Never before has an undefeated Team USA Men’s Basketball iteration fought so hard to maintain perfection. However, in light of the field rising and several All-NBA performers not participating, what other factors have led to this respectable American group’s travails?
Current TNT NBA analyst, and former 1993 NBA MVP, Charles Barkley says the answer is simple: roster construction. “It’s not a good team to put together. If you take away DeAndre Jordan, every guy on that team is a ball-dominant guy. You see them playing a lot of one-one-one basketball.”
“You take a guy like Kyle Lowry, who is a hell of a player, he wants to score. Kyrie Irving wants to score. Kevin Durant wants to score. DeMar DeRozan wants to score. So I think they have been really stagnant offensively.”
Amid the difficulties, Barkley and other pundits are quick to blame Team USA’s struggles on roster incongruities. However, with the first wave of NBA talent such as LeBron James, Steph Curry, Chris Paul, Blake Griffin, and Russell Westbrook not available, could a more dominant Rio grouping realistically have been assembled?

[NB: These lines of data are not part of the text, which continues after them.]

Lemma parse_nested response url body :
  json response = Normal body ->
  Js.truthy (member body "paymentRequirements") = true ->
  parse402Response response url
  = match nested_terms (member body "paymentRequirements") with
    | Normal terms => Some terms
    | Throw _ => None
    end.
Proof.
  intros Hjson Hreq. unfold parse402Response. rewrite Hjson. cbn [cbind].
  assert (Hbody : Js.nullish body = false) by (now destruct body).
  rewrite (get_prop_member _ _ Hbody). cbn [cbind]. rewrite Hreq.
  rewrite !(get_prop_member _ _ (truthy_not_nullish _ Hreq)).
  unfold nested_terms, cbind.
  destruct (JS_String (Js.coalesce (member _ "amount") _)); [|reflexivity].
  now destruct (JS_String (Js.coalesce (member _ "payTo") _)).
Qed.

Lemma parse_headers response url body a p :
  json response = Normal body ->
  Js.nullish body = false ->
  Js.truthy (member body "paymentRequirements") = false ->
  Js.truthy (member body "amount") && Js.truthy (member body "payTo") = false ->
  HeadersApi.get "X-Payment-Amount" (headers response) = Some a ->
  HeadersApi.get "X-Payment-Address" (headers response) = Some p ->
  a <> "" -> p <> "" ->
  parse402Response response url = Some {| terms_amount := a; terms_payTo := p |}.
Proof.
  intros Hjson Hbody Hreq Hflat Ha Hp Hane Hpne.
  unfold parse402Response. rewrite Hjson. cbn [cbind].
  rewrite !(get_prop_member _ _ Hbody). cbn [cbind]. rewrite Hreq.
  assert (Hboth :
    Js.truthy match (if Js.truthy (member body "amount")
                     then Normal (member body "payTo")
                     else Normal (member body "amount")) with
              | Normal both => both
              | Throw _ => JUndefined
              end = false).
  { destruct (Js.truthy (member body "amount")) eqn:E; [exact Hflat|exact E]. }
  destruct (Js.truthy (member body "amount")); cbn [cbind] in *;
    rewrite Hboth, Ha, Hp;
    apply String.eqb_neq in Hane; apply String.eqb_neq in Hpne;
    now rewrite Hane, Hpne.
Qed.

End Parsing.

(** ** The interceptor after the challenge *)

Section Challenge.
Context `{Platform}.

(** A response that is no challenge is returned as it came. *)
Lemma handler_passes_other_status config url init st response w1 :
  transport url init (world st) = (Normal response, w1) ->
  status response <> 402%Z ->
  handler_fetch (createX402Handler config) url init st
  = (Normal response, sent st w1 url init).
Proof.
  intros Hfetch Hstatus. cbn [createX402Handler handler_fetch].
  rewrite (bind_normal _ _ _ _ _ (fetch_sent _ _ _ _ _ Hfetch)).
  apply Z.eqb_neq in Hstatus. now rewrite Hstatus.
Qed.

Lemma handler_passes_on config url init st response w1 :
  transport url init (world st) = (Normal response, w1) ->
  status response = 402%Z ->
  parse402Response response url = None ->
  handler_fetch (createX402Handler config) url init st
  = (Normal response, sent st w1 url init).
Proof.
  intros Hfetch Hstatus Hparse. cbn [createX402Handler handler_fetch].
  rewrite (bind_normal _ _ _ _ _ (fetch_sent _ _ _ _ _ Hfetch)).
  now rewrite Hstatus, Hparse.
Qed.

Lemma handler_on_challenge config url init st response w1 terms :
  transport url init (world st) = (Normal response, w1) ->
  status response = 402%Z ->
  parse402Response response url = Some terms ->
  handler_fetch (createX402Handler config) url init st
  = if exceeds config terms then (Throw (over_limit config terms), sent st w1 url init)
    else
      match pay (PayBotClient (base config)) (payment_for config url terms)
              (sent st w1 url init) with
      | (Normal result, st2) =>
          if negb (success result)
          then (match JS_String (error result) with
                | Normal reason =>
                    Throw (ErrorObject ("x402: Payment failed: " +:+ reason))
                | Throw e => Throw e
                end, st2)
          else match retryHeaders init result with
               | Normal retryHeaders => fetch url (retry_init init retryHeaders) st2
               | Throw e => (Throw e, st2)
               end
      | (Throw e, st2) => (Throw e, st2)
      end.
Proof.
  intros Hfetch Hstatus Hparse. cbn [createX402Handler handler_fetch].
  rewrite (bind_normal _ _ _ _ _ (fetch_sent _ _ _ _ _ Hfetch)).
  rewrite Hstatus, Hparse. cbn [Z.eqb Pos.eqb negb].
  unfold exceeds, amountUsd_of, ceiling_of.
  destruct (PrimFloat.ltb _ _); [reflexivity|].
  unfold bind at 1. unfold payment_for, amountUsd_of.
  destruct (pay _ _ _) as [[result|e] st2]; [|reflexivity].
  destruct (success result); cbn [negb]; rewrite lift_bind.
  - now destruct (retryHeaders init result).
  - now destruct (JS_String (error result)).
Qed.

Furthermore, wouldn’t every Olympic team comprised of top-line NBA competitors find itself in the same ball-sharing dilemma? With that noted, in this instance, ideations of faulty unit construction takes a back seat to the fact other countries have simply become better at basketball.
For example, nations such as Lithuania and Serbia now fastidiously instill fundamental team basketball concepts among the youth and nurture these teachings throughout every successive level. That is why it should no longer come as a shock when a well-coached, cohesive basketball grouping such as Serbia utilizes whirring ball movement and chemistry to find themselves on even stead with an impressive American offering.
Many hot-button questions regarding both Team USA Basketball and the world’s progression will be answered Sunday afternoon when America faces Serbia in the gold-medal game.